> Work order: Filter the entries for the word "negb". Copy each line that has it.

[Opening Stored data section]

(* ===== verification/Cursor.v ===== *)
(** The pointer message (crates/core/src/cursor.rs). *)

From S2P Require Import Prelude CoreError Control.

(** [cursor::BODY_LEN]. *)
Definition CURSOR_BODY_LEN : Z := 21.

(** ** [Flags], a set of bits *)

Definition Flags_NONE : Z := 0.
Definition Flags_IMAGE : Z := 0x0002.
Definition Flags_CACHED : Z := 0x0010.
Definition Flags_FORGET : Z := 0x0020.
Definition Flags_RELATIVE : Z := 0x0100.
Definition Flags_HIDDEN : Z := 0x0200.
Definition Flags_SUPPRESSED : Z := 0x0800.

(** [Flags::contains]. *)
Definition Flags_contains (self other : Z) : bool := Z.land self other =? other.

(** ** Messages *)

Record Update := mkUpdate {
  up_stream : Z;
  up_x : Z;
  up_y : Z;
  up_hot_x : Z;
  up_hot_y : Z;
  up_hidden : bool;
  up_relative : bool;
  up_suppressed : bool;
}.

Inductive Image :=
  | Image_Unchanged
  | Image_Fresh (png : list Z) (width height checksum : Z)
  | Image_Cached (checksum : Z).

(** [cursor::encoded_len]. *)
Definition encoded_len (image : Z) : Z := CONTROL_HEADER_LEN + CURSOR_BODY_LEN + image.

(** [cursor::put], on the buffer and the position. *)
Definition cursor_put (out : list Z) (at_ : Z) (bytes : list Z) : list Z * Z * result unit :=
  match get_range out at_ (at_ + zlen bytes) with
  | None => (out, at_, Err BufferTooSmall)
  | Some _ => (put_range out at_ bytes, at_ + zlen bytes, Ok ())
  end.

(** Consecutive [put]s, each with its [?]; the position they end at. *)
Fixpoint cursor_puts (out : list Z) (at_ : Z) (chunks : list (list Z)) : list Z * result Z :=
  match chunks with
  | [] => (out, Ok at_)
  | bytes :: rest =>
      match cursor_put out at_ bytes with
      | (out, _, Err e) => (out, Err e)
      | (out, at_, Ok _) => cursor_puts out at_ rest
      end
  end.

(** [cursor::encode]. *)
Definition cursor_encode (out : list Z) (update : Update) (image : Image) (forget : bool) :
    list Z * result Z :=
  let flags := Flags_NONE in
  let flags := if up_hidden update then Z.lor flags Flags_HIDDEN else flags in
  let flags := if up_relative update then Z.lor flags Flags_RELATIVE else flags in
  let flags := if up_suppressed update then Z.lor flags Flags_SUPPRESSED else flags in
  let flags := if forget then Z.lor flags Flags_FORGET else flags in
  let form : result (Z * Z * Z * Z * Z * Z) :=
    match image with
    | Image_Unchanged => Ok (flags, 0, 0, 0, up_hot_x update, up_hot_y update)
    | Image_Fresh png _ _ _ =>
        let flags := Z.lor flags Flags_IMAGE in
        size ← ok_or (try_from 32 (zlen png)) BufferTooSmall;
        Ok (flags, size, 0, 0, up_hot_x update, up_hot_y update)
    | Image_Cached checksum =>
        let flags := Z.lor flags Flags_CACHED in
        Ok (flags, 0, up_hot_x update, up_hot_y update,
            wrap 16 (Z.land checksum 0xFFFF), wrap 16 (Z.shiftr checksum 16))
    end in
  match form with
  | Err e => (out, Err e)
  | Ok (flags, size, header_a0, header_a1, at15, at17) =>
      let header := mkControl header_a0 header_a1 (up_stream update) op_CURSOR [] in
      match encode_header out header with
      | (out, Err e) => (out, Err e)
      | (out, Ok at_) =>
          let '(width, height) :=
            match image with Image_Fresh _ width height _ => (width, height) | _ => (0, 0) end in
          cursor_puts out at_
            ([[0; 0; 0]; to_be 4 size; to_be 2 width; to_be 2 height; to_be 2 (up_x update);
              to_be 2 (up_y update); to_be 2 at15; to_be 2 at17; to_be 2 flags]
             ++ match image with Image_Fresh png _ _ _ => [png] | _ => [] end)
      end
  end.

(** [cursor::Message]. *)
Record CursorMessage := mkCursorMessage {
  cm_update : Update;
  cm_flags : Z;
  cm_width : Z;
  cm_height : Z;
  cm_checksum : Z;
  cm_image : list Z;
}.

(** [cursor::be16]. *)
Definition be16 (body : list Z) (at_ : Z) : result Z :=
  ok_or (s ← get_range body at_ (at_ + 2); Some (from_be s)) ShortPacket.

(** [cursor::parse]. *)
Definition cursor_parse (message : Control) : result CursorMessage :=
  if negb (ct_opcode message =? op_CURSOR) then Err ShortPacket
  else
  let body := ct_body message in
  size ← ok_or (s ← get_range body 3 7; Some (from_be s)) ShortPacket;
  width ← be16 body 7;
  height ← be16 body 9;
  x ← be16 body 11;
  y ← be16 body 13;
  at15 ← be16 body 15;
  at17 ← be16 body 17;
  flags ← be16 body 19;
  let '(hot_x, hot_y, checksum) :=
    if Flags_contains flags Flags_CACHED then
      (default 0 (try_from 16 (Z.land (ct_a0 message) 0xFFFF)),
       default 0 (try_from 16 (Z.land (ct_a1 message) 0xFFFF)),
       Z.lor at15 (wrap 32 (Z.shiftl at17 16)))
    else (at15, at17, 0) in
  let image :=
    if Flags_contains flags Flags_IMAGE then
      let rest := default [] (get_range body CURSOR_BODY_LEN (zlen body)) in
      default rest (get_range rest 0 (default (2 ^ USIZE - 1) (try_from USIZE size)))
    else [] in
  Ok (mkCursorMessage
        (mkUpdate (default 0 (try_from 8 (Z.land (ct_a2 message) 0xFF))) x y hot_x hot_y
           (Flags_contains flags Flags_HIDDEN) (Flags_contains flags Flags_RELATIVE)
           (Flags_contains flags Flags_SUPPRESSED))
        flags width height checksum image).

[Closing Stored data section]
[Opening Stored data section]

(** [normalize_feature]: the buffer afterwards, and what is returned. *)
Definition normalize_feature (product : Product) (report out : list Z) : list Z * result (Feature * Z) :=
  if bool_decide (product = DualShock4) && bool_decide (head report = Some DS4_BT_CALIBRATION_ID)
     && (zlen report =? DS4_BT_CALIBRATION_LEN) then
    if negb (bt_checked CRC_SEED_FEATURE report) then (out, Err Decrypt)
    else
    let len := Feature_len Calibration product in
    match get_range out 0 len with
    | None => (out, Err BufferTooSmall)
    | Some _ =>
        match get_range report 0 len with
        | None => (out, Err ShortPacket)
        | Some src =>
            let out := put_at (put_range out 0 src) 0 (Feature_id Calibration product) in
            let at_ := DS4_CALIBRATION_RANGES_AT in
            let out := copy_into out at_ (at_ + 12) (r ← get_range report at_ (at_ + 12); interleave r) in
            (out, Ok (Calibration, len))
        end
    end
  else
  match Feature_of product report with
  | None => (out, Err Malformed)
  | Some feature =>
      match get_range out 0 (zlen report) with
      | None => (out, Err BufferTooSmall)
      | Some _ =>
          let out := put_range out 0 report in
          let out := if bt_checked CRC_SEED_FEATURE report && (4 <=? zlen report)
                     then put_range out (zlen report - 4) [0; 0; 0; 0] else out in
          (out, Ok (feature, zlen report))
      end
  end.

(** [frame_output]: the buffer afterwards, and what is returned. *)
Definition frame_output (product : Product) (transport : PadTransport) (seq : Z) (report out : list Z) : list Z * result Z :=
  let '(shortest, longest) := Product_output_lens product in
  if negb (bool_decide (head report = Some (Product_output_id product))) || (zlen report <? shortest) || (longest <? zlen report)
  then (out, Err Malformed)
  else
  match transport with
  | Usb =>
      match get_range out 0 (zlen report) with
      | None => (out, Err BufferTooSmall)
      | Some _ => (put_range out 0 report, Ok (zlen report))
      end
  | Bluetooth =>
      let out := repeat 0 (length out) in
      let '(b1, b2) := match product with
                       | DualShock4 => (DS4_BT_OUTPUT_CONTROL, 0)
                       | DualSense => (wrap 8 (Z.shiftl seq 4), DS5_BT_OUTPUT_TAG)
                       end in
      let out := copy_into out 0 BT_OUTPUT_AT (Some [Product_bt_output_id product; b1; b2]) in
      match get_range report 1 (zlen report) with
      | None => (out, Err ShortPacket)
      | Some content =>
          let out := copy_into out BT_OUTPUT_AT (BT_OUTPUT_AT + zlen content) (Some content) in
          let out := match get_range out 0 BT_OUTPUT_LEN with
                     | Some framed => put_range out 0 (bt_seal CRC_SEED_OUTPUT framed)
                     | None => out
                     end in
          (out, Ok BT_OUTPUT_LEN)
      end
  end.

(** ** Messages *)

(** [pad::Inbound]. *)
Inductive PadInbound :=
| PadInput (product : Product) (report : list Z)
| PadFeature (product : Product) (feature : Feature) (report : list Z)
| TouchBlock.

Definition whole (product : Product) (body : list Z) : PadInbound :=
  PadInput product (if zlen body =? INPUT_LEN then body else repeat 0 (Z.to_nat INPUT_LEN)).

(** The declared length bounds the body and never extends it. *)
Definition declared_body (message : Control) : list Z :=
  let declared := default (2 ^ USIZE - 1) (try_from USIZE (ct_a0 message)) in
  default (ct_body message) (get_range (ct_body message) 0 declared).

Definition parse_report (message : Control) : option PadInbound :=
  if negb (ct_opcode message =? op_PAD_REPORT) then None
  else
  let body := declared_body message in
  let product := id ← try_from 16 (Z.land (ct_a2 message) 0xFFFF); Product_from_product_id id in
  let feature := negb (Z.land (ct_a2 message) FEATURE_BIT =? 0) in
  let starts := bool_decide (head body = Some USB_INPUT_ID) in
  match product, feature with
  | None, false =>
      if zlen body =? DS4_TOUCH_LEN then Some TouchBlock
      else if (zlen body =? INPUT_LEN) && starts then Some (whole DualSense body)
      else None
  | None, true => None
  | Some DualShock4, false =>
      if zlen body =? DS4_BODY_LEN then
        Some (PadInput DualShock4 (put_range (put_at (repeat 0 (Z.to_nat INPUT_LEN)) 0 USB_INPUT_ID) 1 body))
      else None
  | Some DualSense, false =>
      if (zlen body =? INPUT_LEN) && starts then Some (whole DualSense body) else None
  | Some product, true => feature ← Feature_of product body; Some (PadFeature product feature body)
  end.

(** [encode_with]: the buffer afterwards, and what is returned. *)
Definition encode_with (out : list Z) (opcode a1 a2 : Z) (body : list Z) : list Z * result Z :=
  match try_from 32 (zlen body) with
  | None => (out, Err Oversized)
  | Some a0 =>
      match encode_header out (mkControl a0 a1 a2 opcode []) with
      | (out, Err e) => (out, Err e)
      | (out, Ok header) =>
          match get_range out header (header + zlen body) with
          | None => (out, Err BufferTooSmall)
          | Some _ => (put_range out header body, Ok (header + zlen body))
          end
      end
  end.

[Closing Stored data section]

> Task answer:
  if negb (ct_opcode message =? op_CURSOR) then Err ShortPacket
    if negb (bt_checked CRC_SEED_FEATURE report) then (out, Err Decrypt)
  if negb (bool_decide (head report = Some (Product_output_id product))) || (zlen report <? shortest) || (longest <? zlen report)
  if negb (ct_opcode message =? op_PAD_REPORT) then None
  let feature := negb (Z.land (ct_a2 message) FEATURE_BIT =? 0) in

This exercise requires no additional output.